De plus, affirmer qu’il existe une nature humaine définie par certain critère précis risque d’exclure de l’Humanité ceux qui ne se conformeraient pas à ces critères (ex : une personne atteinte de trisomie n’est pas capable d’avoir un raisonnement très élaboré mais pourtant c’est un humain). Enfin certains critères sont purement ethnocentriques et peuvent conduire au racisme. (ex :  Les indiens du nouveau monde ne sont pas des humains parce qu’ils ne connaissent pas la religion catholique).

 

3/ Le rôle de la culture

 

Ce qui apparait comme fondamental, c’est le rôle essentiel de la culture. « On ne nait pas Homme, on le devient » écrit Erasme.  La nature de l’Homme, c’est précisément de ne pas avoir de nature. L’Homme est alors ce qu’on le fait être au travers de l’éducation qu’il reçoit. C’est « l’Homme qui fait l’Homme » ce qui explique les différences considérables dans les modes de vie et les coutumes.

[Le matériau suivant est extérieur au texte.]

(* ===== verification/SemHolder.v ===== *)
(** * Semaphores: the containers of the holders

    The containers are spread over the free list and the holder lists of the
    semaphores.  Every operation on them returns, finds what it looks for, and
    moves one container at most from one list to another. *)

From stdpp Require Import base tactics numbers sets list.
From S2P Require Import Prelude Queue QueueProps Sched SchedProps SchedOps Sem.

(** ** Representation *)

(** The lists of containers: the free list and one per semaphore. *)
Abbreviation hlists := (option Z -> list Z).

Definition set_hlist (G : hlists) (i : option Z) (l : list Z) : hlists := fun j => if decide (j = i) then l else G j.

Lemma set_hlist_eq G i l : set_hlist G i l i = l.
Proof. unfold set_hlist. by rewrite decide_True. Qed.

Lemma set_hlist_ne G i l j : j <> i -> set_hlist G i l j = G j.
Proof. intros. unfold set_hlist. by rewrite decide_False. Qed.

Definition header (s : sem_state) (i : option Z) : Z :=
  match i with None => g_freeholders s | Some sem => hhead (sems s sem) end.

(** The lists [G] of containers, all from [P]. *)
Record hrep (P : list Z) (s : sem_state) (G : hlists) : Prop := {
  hr_size : (length P <= Z.to_nat CONFIG_SEM_PREALLOCHOLDERS)%nat;
  hr_null : 0 ∉ P;
  hr_head i : header s i = hd_or (G i) 0;
  hr_seg i : seg (fun p => h_flink (holders s p)) (G i) 0;
  hr_nodup i : NoDup (G i);
  hr_once i j p : p ∈ G i -> p ∈ G j -> i = j;
  hr_in i p : p ∈ G i -> p ∈ P
}.

(** Same scheduler and same counts. *)
Definition hkeep (s s' : sem_state) : Prop := kn s' = kn s /\ forall sem, count_of s' sem = count_of s sem.

Lemma hkeep_refl s : hkeep s s.
Proof. done. Qed.

Lemma hkeep_trans s1 s2 s3 : hkeep s1 s2 -> hkeep s2 s3 -> hkeep s1 s3.
Proof. intros [? H1] [? H2]. split; [congruence|]. intros sem. by rewrite H2, H1. Qed.

Section holders.
Context (P : list Z).

Lemma hr_short s G i : hrep P s G -> (length (G i) < holder_fuel)%nat.
Proof.
  intros H. apply PeanoNat.Nat.lt_succ_r. etrans; [|apply (hr_size _ _ _ H)]. apply submseteq_length, NoDup_submseteq.
  - apply (hr_nodup _ _ _ H).
  - intros p. apply (hr_in _ _ _ H).
Qed.

Lemma hr_nonnull s G i p : hrep P s G -> p ∈ G i -> p <> 0.
Proof. intros H Hp ->. apply (hr_null _ _ _ H). by apply (hr_in _ _ _ H i). Qed.

(** Only the links and the headers matter. *)
Lemma hrep_ext s s' G :
  (forall i, header s' i = header s i) -> (forall p, h_flink (holders s' p) = h_flink (holders s p)) ->
  hrep P s G -> hrep P s' G.
Proof.
  intros Hh Hf [? ? Hd Hs ? ? ?]. constructor; try done.
  - intros i. by rewrite Hh.
  - intros i. apply (seg_ext (fun p => h_flink (holders s p))); [|apply Hs]. intros p _. apply Hf.
Qed.

(** Moving container [p] from one list to the front of another. *)
Lemma hrep_move s s' G i l1 p l2 j :
  hrep P s G -> i <> j -> G i = l1 ++ p :: l2 ->
  (forall t, t <> i -> t <> j -> header s' t = header s t) ->
  header s' i = hd_or (l1 ++ l2) 0 -> header s' j = p ->
  h_flink (holders s' p) = hd_or (G j) 0 ->
  seg (fun q => h_flink (holders s' q)) (l1 ++ l2) 0 ->
  (forall q, q ∉ l1 -> q <> p -> h_flink (holders s' q) = h_flink (holders s q)) ->
  hrep P s' (set_hlist (set_hlist G i (l1 ++ l2)) j (p :: G j)).
Proof.
  intros [Hsz H0 Hd Hs Hn Ho Hin] Hij Hi Hhead Hhi Hhj Hfp Hseg Hfl. pose proof (Hn i) as Hni. rewrite Hi in Hni.
  apply NoDup_remove' in Hni as [Hni Hp].
  assert (Hother : forall t q, t <> i -> q ∈ G t -> q <> p /\ q ∉ l1).
  { intros t q Ht Hq. split.
    - intros ->. apply Ht, (Ho t i p); [done|]. rewrite Hi. set_solver.
    - intros Hq1. apply Ht, (Ho t i q); [done|]. rewrite Hi. set_solver. }
  assert (Hsame : forall t, t <> i -> seg (fun q => h_flink (holders s' q)) (G t) 0).
  { intros t Ht. apply (seg_ext (fun q => h_flink (holders s q))); [|apply Hs]. intros q Hq. destruct (Hother t q Ht Hq).
    by apply Hfl. }
  assert (Hmem : forall t q, q ∈ set_hlist (set_hlist G i (l1 ++ l2)) j (p :: G j) t ->
    (q = p /\ t = j) \/ (q <> p /\ q ∈ G t)).
  { intros t q. unfold set_hlist. destruct (decide (t = j)) as [->|Htj]; [|destruct (decide (t = i)) as [->|Hti]].
    - intros [->|Hq]%elem_of_cons; [by left|]. right. split; [|done]. by apply (Hother j q).
    - intros Hq. right. rewrite Hi. split; [by intros ->|set_solver].
    - intros Hq. right. split; [|done]. by apply (Hother t q). }
  constructor; try done.
  - intros t. unfold set_hlist. destruct (decide (t = j)) as [->|Htj]; [done|]. destruct (decide (t = i)) as [->|Hti]; [done|].
    by rewrite Hhead, Hd.
  - intros t. unfold set_hlist. destruct (decide (t = j)) as [->|Htj]; [split; [done|by apply Hsame]|].
    destruct (decide (t = i)) as [->|Hti]; [done|by apply Hsame].
  - intros t. unfold set_hlist. destruct (decide (t = j)) as [->|Htj]; [|destruct (decide (t = i)) as [->|Hti]; [done|apply Hn]].
    constructor; [|apply Hn]. intros Hq. by destruct (Hother j p (not_eq_sym Hij) Hq).
  - intros t1 t2 q [[-> ->]|[? Hq1]]%Hmem [[? ->]|[? Hq2]]%Hmem; try done. by apply (Ho _ _ q).
  - intros t q [[-> ->]|[? Hq]]%Hmem; [|by apply (Hin t)]. apply (Hin i). rewrite Hi. set_solver.
Qed.

(** ** Allocation *)

Lemma sem_allocholder_spec s G sem p F :
  hrep P s G -> G None = p :: F ->
  exists s', sem_allocholder s sem = (s', p) /\ p <> 0 /\
    hrep P s' (set_hlist (set_hlist G None F) (Some sem) (p :: G (Some sem))) /\ hkeep s s' /\
    (forall q, htcb (holders s' q) = htcb (holders s q)) /\ counts (holders s' p) = 0.
Proof.
  intros Hr HF. pose proof (hr_head _ _ _ Hr None) as Hd. rewrite HF in Hd. simpl in Hd.
  assert (Hp0 : p <> 0) by (apply (hr_nonnull s G None); [done|rewrite HF; set_solver]).
  pose proof (hr_seg _ _ _ Hr None) as Hs. rewrite HF in Hs. destruct Hs as [Hfp Hs].
  pose proof (hr_nodup _ _ _ Hr None) as Hn. rewrite HF in Hn. apply NoDup_cons in Hn as [HpF _].
  unfold sem_allocholder. rewrite Hd. destruct (Z.eqb_spec p 0) as [?|_]; [done|]. eexists. split; [done|]. split; [done|].
  split; [|split; [split; [done|]|split]].
  - apply (hrep_move s _ G None [] p F (Some sem)); try done.
    + intros [t|] ? ?; [|done]. simpl. rewrite upd_ne by congruence. done.
    + simpl. by rewrite upd_eq.
    + simpl. rewrite !upd_eq. simpl. apply (hr_head _ _ _ Hr (Some sem)).
    + simpl. apply (seg_ext (fun q => h_flink (holders s q))); [|done]. intros q Hq. simpl. rewrite !upd_ne by (by intros ->). done.
    + intros q _ Hq. simpl. by rewrite !upd_ne.
  - intros t. unfold count_of. simpl. destruct (decide (t = sem)) as [->|]; [by rewrite upd_eq|by rewrite upd_ne].
  - intros q. simpl. destruct (decide (q = p)) as [->|]; [by rewrite !upd_eq|by rewrite !upd_ne].
  - simpl. by rewrite upd_eq.
Qed.

Lemma sem_allocholder_none s G sem : hrep P s G -> G None = [] -> sem_allocholder s sem = (s, 0).
Proof. intros Hr HF. unfold sem_allocholder. pose proof (hr_head _ _ _ Hr None) as Hd. rewrite HF in Hd. simpl in Hd. by rewrite Hd. Qed.

(** ** Search *)

Lemma find_from_spec s x fuel l :
  seg (fun p => h_flink (holders s p)) l 0 -> 0 ∉ l -> (length l < fuel)%nat ->
  exists p, find_from fuel s x (hd_or l 0) = Some p /\
    ((p ∈ l /\ htcb (holders s p) = x) \/ (p = 0 /\ forall q, q ∈ l -> htcb (holders s q) <> x)).
Proof.
  revert l. induction fuel as [|fuel IH]; intros l Hs H0 Hf; [lia|]. simpl. destruct l as [|p l]; simpl in *.
  - exists 0. split; [done|]. right. split; [done|]. intros q Hq. by apply elem_of_nil in Hq.
  - destruct (Z.eqb_spec p 0) as [->|_]; [set_solver|]. destruct (Z.eqb_spec (htcb (holders s p)) x) as [E|E].
    + exists p. split; [done|]. left. split; [set_solver|done].
    + destruct Hs as [-> Hs]. destruct (IH l Hs) as (r & Hr & Hc); [set_solver|lia|]. exists r. split; [done|].
      destruct Hc as [[Hin Hh]|[-> Hno]]; [left; split; [set_solver|done]|right]. split; [done|].
      intros q [->|Hq]%elem_of_cons; [done|by apply Hno].
Qed.

Lemma sem_findholder_spec s G sem x :
  hrep P s G ->
  exists p, sem_findholder s sem x = Some p /\
    ((p ∈ G (Some sem) /\ htcb (holders s p) = x) \/ (p = 0 /\ forall q, q ∈ G (Some sem) -> htcb (holders s q) <> x)).
Proof.
  intros Hr. unfold sem_findholder. pose proof (hr_head _ _ _ Hr (Some sem)) as Hd. simpl in Hd. rewrite Hd.
  apply find_from_spec; [apply (hr_seg _ _ _ Hr)| |by eapply hr_short].
  intros H0. by apply (hr_nonnull s G (Some sem) 0 Hr).
Qed.

(** ** Release *)

Lemma find_prev_spec s p fuel prev l1 l2 :
  seg (fun p => h_flink (holders s p)) (l1 ++ p :: l2) 0 -> 0 ∉ l1 ++ p :: l2 -> p ∉ l1 -> (length l1 < fuel)%nat ->
  find_prev fuel s p prev (hd_or (l1 ++ p :: l2) 0) = Some (last_or l1 prev, p).
Proof.
  revert prev l1. induction fuel as [|fuel IH]; intros prev l1 Hs H0 Hp Hf; [lia|]. simpl. destruct l1 as [|q l1]; simpl in *.
  - by rewrite Z.eqb_refl, orb_true_r.
  - destruct (Z.eqb_spec q 0) as [->|_]; [set_solver|]. destruct (Z.eqb_spec q p) as [->|_]; [set_solver|]. simpl.
    destruct Hs as [-> Hs]. rewrite IH; [|done|set_solver|set_solver|lia]. f_equal. f_equal.
    unfold last_or. rewrite reverse_cons. by rewrite hd_or_app.
Qed.

Definition unlink_holder (s : sem_state) (sem prev p : Z) : sem_state :=
  let s :=
    if prev =? 0 then set_hhead sem (h_flink (holders s p)) s else set_h_flink prev (h_flink (holders s p)) s in
  set_free p (set_h_flink p (g_freeholders s) s).

Lemma unlink_holder_spec s G sem l1 p l2 :
  hrep P s G -> G (Some sem) = l1 ++ p :: l2 ->
  let s' := unlink_holder s sem (last_or l1 0) p in
  hrep P s' (set_hlist (set_hlist G (Some sem) (l1 ++ l2)) None (p :: G None)) /\ hkeep s s' /\
  (forall q, htcb (holders s' q) = htcb (holders s q)).
Proof.
  intros Hr Hl s'. pose proof (hr_nodup _ _ _ Hr (Some sem)) as Hn. rewrite Hl in Hn. pose proof Hn as [Hn' Hp]%NoDup_remove'.
  apply not_elem_of_app in Hp as [Hp1 Hp2]. pose proof (hr_seg _ _ _ Hr (Some sem)) as Hs. rewrite Hl in Hs.
  pose proof (hr_head _ _ _ Hr (Some sem)) as Hd. simpl in Hd. rewrite Hl in Hd. pose proof (hr_head _ _ _ Hr None) as Hf. simpl in Hf.
  pose proof Hs as [Hsa [Hsp Hsb]]%seg_app. simpl in Hsp, Hsa.
  destruct l1 as [|q l1 _] using rev_ind; unfold s', unlink_holder.
  - simpl. rewrite Hsp. split; [|split].
    + apply (hrep_move s _ G (Some sem) [] p l2 None); try done.
      * intros [t|] ? ?; [|done]. simpl. by rewrite upd_ne by congruence.
      * simpl. by rewrite upd_eq.
      * simpl. rewrite upd_eq. simpl. done.
      * simpl. apply (seg_ext (fun q => h_flink (holders s q))); [|done]. intros q Hq. simpl. by rewrite upd_ne by (by intros ->).
      * intros q _ Hq. simpl. by rewrite upd_ne.
    + split; [done|]. intros t. unfold count_of. simpl. destruct (decide (t = sem)) as [->|]; [by rewrite upd_eq|by rewrite upd_ne].
    + intros q. simpl. destruct (decide (q = p)) as [->|]; [by rewrite upd_eq|by rewrite upd_ne].
  - assert (Elast : last_or (l1 ++ [q]) 0 = q) by (unfold last_or; by rewrite reverse_snoc). rewrite Elast.
    assert (Hq0 : q <> 0) by (apply (hr_nonnull s G (Some sem)); [done|rewrite Hl; set_solver]).
    assert (Hqp : q <> p) by set_solver. destruct (Z.eqb_spec q 0) as [?|_]; [done|]. rewrite Hsp.
    apply NoDup_app in Hn' as (Hn1 & Hn12 & _). apply NoDup_app in Hn1 as (_ & Hnq & _).
    assert (Hq1 : q ∉ l1) by (intros Hq; apply (Hnq q Hq); set_solver). assert (Hq2 : q ∉ l2) by (apply Hn12; set_solver).
    apply seg_app in Hsa as [Hsa _]. simpl in Hsa. split; [|split].
    + apply (hrep_move s _ G (Some sem) (l1 ++ [q]) p l2 None); try done.
      * by intros [t|] ? ?.
      * simpl. rewrite Hd. by rewrite <- !app_assoc, !hd_or_app.
      * simpl. by rewrite upd_eq.
      * simpl. rewrite <- app_assoc. simpl.
        apply (seg_ext (upd (fun x => h_flink (holders s x)) q (hd_or l2 0))).
        -- intros x Hx. unfold upd. destruct (Z.eqb_spec x p) as [->|_]; [exfalso; set_solver|]. by destruct (Z.eqb_spec x q).
        -- apply seg_app. split; [by apply seg_upd|]. split; [by rewrite upd_eq|by apply seg_upd].
      * intros x Hx Hxp. simpl. rewrite !upd_ne; [done|set_solver|done].
    + done.
    + intros x. simpl. unfold upd. destruct (Z.eqb_spec x p) as [->|]; [|by destruct (Z.eqb_spec x q) as [->|]].
      by destruct (Z.eqb_spec p q) as [->|].
Qed.
(* ===== verification/SemOps.v ===== *)
(** * Semaphores: the parts of the operations

    [core] is the invariant of the scheduler, the holders and the priorities;
    [views] names what else the semaphore operations look at: the semaphore
    every task waits for, its error number, the counts and the base priorities.  Each part of an
    operation keeps the first and changes the second as stated. *)

From stdpp Require Import base tactics numbers sets list sorting.
From S2P Require Import Prelude Queue QueueProps Sched SchedProps SchedOps SchedKernel SchedPriority SchedTheorems.
From S2P Require Import Sem SemHolder SemPrio.

(** The fields of a task that scheduling leaves alone. *)
Record same_ident (t t' : tcb_s) : Prop := {
  id_pid : pid t' = pid t;
  id_prio : sched_priority t' = sched_priority t;
  id_npend : npend_reprio t' = npend_reprio t;
  id_pend : pend_reprios t' = pend_reprios t;
  id_base : base_priority t' = base_priority t;
  id_wait : waitsem t' = waitsem t;
  id_errno : pterrno t' = pterrno t
}.

Lemma same_ident_refl t : same_ident t t.
Proof. done. Qed.

Lemma same_ident_trans t1 t2 t3 : same_ident t1 t2 -> same_ident t2 t3 -> same_ident t1 t3.
Proof. intros [] []. constructor; congruence. Qed.

Lemma same_ident_prio_ok t t' : same_ident t t' -> prio_ok t -> prio_ok t'.
Proof. intros [? Hp Hn He Hb ? ?] []. constructor; rewrite ?Hp, ?Hn, ?He, ?Hb; done. Qed.

(** Scheduling between [k] and [k']. *)
Record scheduled (k k' : kernel) : Prop := {
  sc_irq : in_irq k' = in_irq k;
  sc_hash : g_pidhash k' = g_pidhash k;
  sc_task y : same_ident (tcbs k y) (tcbs k' y)
}.

Lemma scheduled_refl k : scheduled k k.
Proof. done. Qed.

Lemma scheduled_trans k1 k2 k3 : scheduled k1 k2 -> scheduled k2 k3 -> scheduled k1 k3.
Proof. intros [? ? H1] [? ? H2]. constructor; [congruence..|]. intros y. by eapply same_ident_trans. Qed.
(** A post in an interrupt handler. *)
Lemma sem_post_irq_spec s A G sem W E C :
  core s A G -> views s W E C -> in_irq (kn s) = true -> sem <> 0 -> waiter_there A W C sem ->
  -32768 <= C sem < SEM_VALUE_MAX ->
  let x := post_waiter W C sem A in
  exists s' A' G', sem_post_irq s sem = Some (s', OK) /\ core s' A' G' /\ in_irq (kn s') = true /\
    views s' (granted_waits W x) E (upd C sem (C sem + 1)) /\ woken A A' x.
Proof.
  intros Hc Hv Hirq Hs0 Hw Hrange x. unfold sem_post_irq. destruct (Z.eqb_spec sem 0) as [?|_]; [done|].
  destruct (sem_post_begin_spec s A G sem W E C Hc Hv Hw Hrange) as (s1 & A1 & G1 & -> & Hc1 & Hirq1 & Hv1 & Hwo1 & _ & _); [congruence|].
  fold x in Hv1, Hwo1 |- *. cbn [mbind option_bind].
  assert (Hre : exists s2 A2, sem_restorebaseprio_irq s1 x sem = Some s2 /\ core s2 A2 G1 /\ in_irq (kn s2) = true /\
    views s2 (granted_waits W x) E (upd C sem (C sem + 1)) /\ same_members A1 A2).
  { unfold sem_restorebaseprio_irq. destruct (Z.eqb_spec x 0) as [Ex|Ex]; [exists s1, A1; split_and!; try done; congruence|].
    destruct (foreach_restore_spec T idle P s1 A1 G1 sem x) as (s2 & A2 & -> & Had2);
      [apply (co_ok _ _ _ _ _ _ Hc1)|apply (co_listed _ _ _ _ _ _ Hc1)|apply (co_prios _ _ _ _ _ _ Hc1)|apply (co_hash _ _ _ _ _ _ Hc1)|
       apply (co_rep _ _ _ _ _ _ Hc1)|apply (co_hold _ _ _ _ _ _ Hc1)|done|].
    cbn [mbind option_bind]. destruct (adjusted_core T idle P B s1 s2 A1 A2 G1 _ _ _ Hc1 Hv1 Had2) as [Hc2 Hv2].
    exists s2, A2. split_and!; try done; [rewrite (ad_irq _ _ _ _ _ _ Had2); congruence|apply (ad_members _ _ _ _ _ _ Had2)]. }
  destruct Hre as (s2 & A2 & -> & Hc2 & Hirq2 & Hv2 & Hm2). cbn [mbind option_bind].
  destruct (sched_lock_irq (kn s2) Hirq2) as [_ ->]. cbn [mbind option_bind].
  assert (E2 : set_kn (kn s2) s2 = s2) by (by destruct s2). rewrite E2.
  exists s2, A2, G1. split_and!; try done. by eapply woken_members.
Qed.

Lemma sem_post_from_isr_spec s A G sem W E C :
  core s A G -> views s W E C -> sem <> 0 -> waiter_there A W C sem -> -32768 <= C sem < SEM_VALUE_MAX ->
  let x := post_waiter W C sem A in
  exists s' A' G', sem_post_from_isr s sem = Some (s', OK) /\ core s' A' G' /\ in_irq (kn s') = in_irq (kn s) /\
    views s' (granted_waits W x) E (upd C sem (C sem + 1)) /\ woken A A' x.
Proof.
  intros Hc Hv Hs0 Hw Hrange x. unfold sem_post_from_isr. destruct (Z.eqb_spec sem 0) as [?|_]; [done|].
  rewrite (vw_count _ _ _ _ _ Hv), assert_true by (apply Z.ltb_lt; lia). cbn [mbind option_bind].
  rewrite i16_small by (unfold SEM_VALUE_MAX in *; lia).
  destruct (set_semcount_core T idle P B s A G sem (C sem + 1) _ _ _ Hc Hv) as [Hc2 Hv2].
  destruct (sem_give_post false _ A G sem W E C Hc2 Hv2) as (s4 & A4 & G4 & -> & Hc4 & Hirq4 & Hv4 & Hwo & _).
  cbn [mbind option_bind]. by exists s4, A4, G4.
Qed.

(** A wait that ends early, in an interrupt handler. *)
Lemma sem_waitirq_spec s A G x errcode W E C :
  core s A G -> views s W E C -> x ∈ A g_waitingforsemaphore -> W x <> 0 -> -32768 <= C (W x) < 0 ->
  exists s' A', sem_waitirq s x errcode = Some s' /\ core s' A' G /\ in_irq (kn s') = in_irq (kn s) /\
    views s' (upd W x 0) (upd E x errcode) (upd C (W x) (C (W x) + 1)) /\ woken A A' x.
Proof.
  intros Hc Hv Hx Hw Hneg. destruct (waiting_user s A G x Hc Hx) as (Hu & Hx0 & _). unfold sem_waitirq. krun.
  assert (Hst : task_state (tcbs (kn s) x) = TSTATE_WAIT_SEM) by
    apply (si_state _ _ _ _ (ok_inv _ _ _ _ (co_ok _ _ _ _ _ _ Hc)) g_waitingforsemaphore x Hx).
  rewrite Hst, bool_decide_eq_true_2 by done. rewrite (vw_wait _ _ _ _ _ Hv), (vw_count _ _ _ _ _ Hv). set (sem := W x) in *.
  rewrite assert_true by (destruct (Z.eqb_spec sem 0); [done|]; apply Z.ltb_lt; lia). cbn [mbind option_bind].
  unfold sem_canceled. rewrite (vw_count _ _ _ _ _ Hv), assert_true by (apply Z.leb_le; lia). cbn [mbind option_bind].
  destruct (foreach_restore_spec T idle P s A G sem x) as (s1 & A1 & -> & Had1);
    [apply (co_ok _ _ _ _ _ _ Hc)|apply (co_listed _ _ _ _ _ _ Hc)|apply (co_prios _ _ _ _ _ _ Hc)|apply (co_hash _ _ _ _ _ _ Hc)|
     apply (co_rep _ _ _ _ _ _ Hc)|apply (co_hold _ _ _ _ _ _ Hc)|done|].
  cbn [mbind option_bind]. destruct (adjusted_core T idle P B s s1 A A1 G _ _ _ Hc Hv Had1) as [Hc1 Hv1].
  assert (Hx1 : x ∈ A1 g_waitingforsemaphore) by (by apply (ad_members _ _ _ _ _ _ Had1)).
  rewrite (vw_count _ _ _ _ _ Hv1), i16_small by lia.
  destruct (set_semcount_core T idle P B s1 A1 G sem (C sem + 1) _ _ _ Hc1 Hv1) as [Hc2 Hv2]. set (s2 := set_semcount _ _ _) in *.
  destruct (put_waitsem_core T idle P B s2 A1 G x 0 _ _ _ Hc2 Hv2 Hx0) as (s3 & -> & E3 & Hc3 & Hv3). cbn [mbind option_bind].
  unfold upd_task. krun. destruct (put_errno_core T idle P B s3 A1 G x errcode _ _ _ Hc3 Hv3) as [Hc4 Hv4].
  set (s4 := set_kn (put_tcb x (set_pterrno errcode) (kn s3)) s3) in *. fold (put_tcb x (set_pterrno errcode) (kn s3)). fold s4.
  destruct (unblock_core T idle P B s4 A1 G x _ _ _ Hc4 Hv4 Hx1) as (k5 & A5 & -> & Hc5 & Hv5 & Hs5 & _ & _ & Hin5 & _); [apply Hu|].
  cbn [mbind option_bind]. exists (set_kn k5 s4), A5. split_and!; try done.
  - simpl. rewrite (sc_irq _ _ Hs5). simpl. rewrite E3. simpl. by rewrite (ad_irq _ _ _ _ _ _ Had1).
  - intros y. rewrite Hin5. pose proof (proj2 (ad_members _ _ _ _ _ _ Had1) g_waitingforsemaphore y ltac:(done) ltac:(done)). tauto.
Qed.

(** ... or has ended already. *)
Lemma sem_waitirq_late s A G x errcode :
  core s A G -> x ∈ T -> x ∉ A g_waitingforsemaphore -> sem_waitirq s x errcode = Some s.
Proof.
  intros Hc HT Hx. pose proof (co_ok _ _ _ _ _ _ Hc) as Hok. destruct (co_listed _ _ _ _ _ _ Hc x HT) as [tl Htl].
  pose proof (listed_nonnull T idle _ _ _ _ Hok Htl) as Hx0. unfold sem_waitirq. krun. rewrite bool_decide_eq_false_2; [done|].
  change (state (kn s) x <> TSTATE_WAIT_SEM). rewrite (si_state _ _ _ _ (ok_inv _ _ _ _ Hok) tl x Htl). destruct tl; try done. simpl. by destruct (decide _).
Qed.
End calls.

Rousseau exprime cette idée avec le concept de perfectibilité qui désigne la capacité de l’humain à évoluer, à se transformer en fonction de l’influence de la société et de l’éducation. Attention cette perfectibilité n’est pas nécessairement positive, elle peut conduire l’Homme vers l’erreur et le vice.

 

4/ L’importance de la liberté

En insistant sur la liberté de choix Sartre rejette l’idée d’un « nature humaine » prédéfinie. C’est à l’Homme de décider ce qu’il veut être. Sa conduite est toute entière le résultat de ses choix ce qui lui donne une responsabilité car chaque choix engage un modèle pour l’Humanité.  Sartre formule cette idée en écrivant que pour l’Homme : « l’existence précède l’essence ». Ce sont les choix que l’on a réalisé tout au long de notre existence qui définissent ce que nous sommes.

 

 

 



[1] Le terme physique vient du grec « phusis » qui signifie la nature.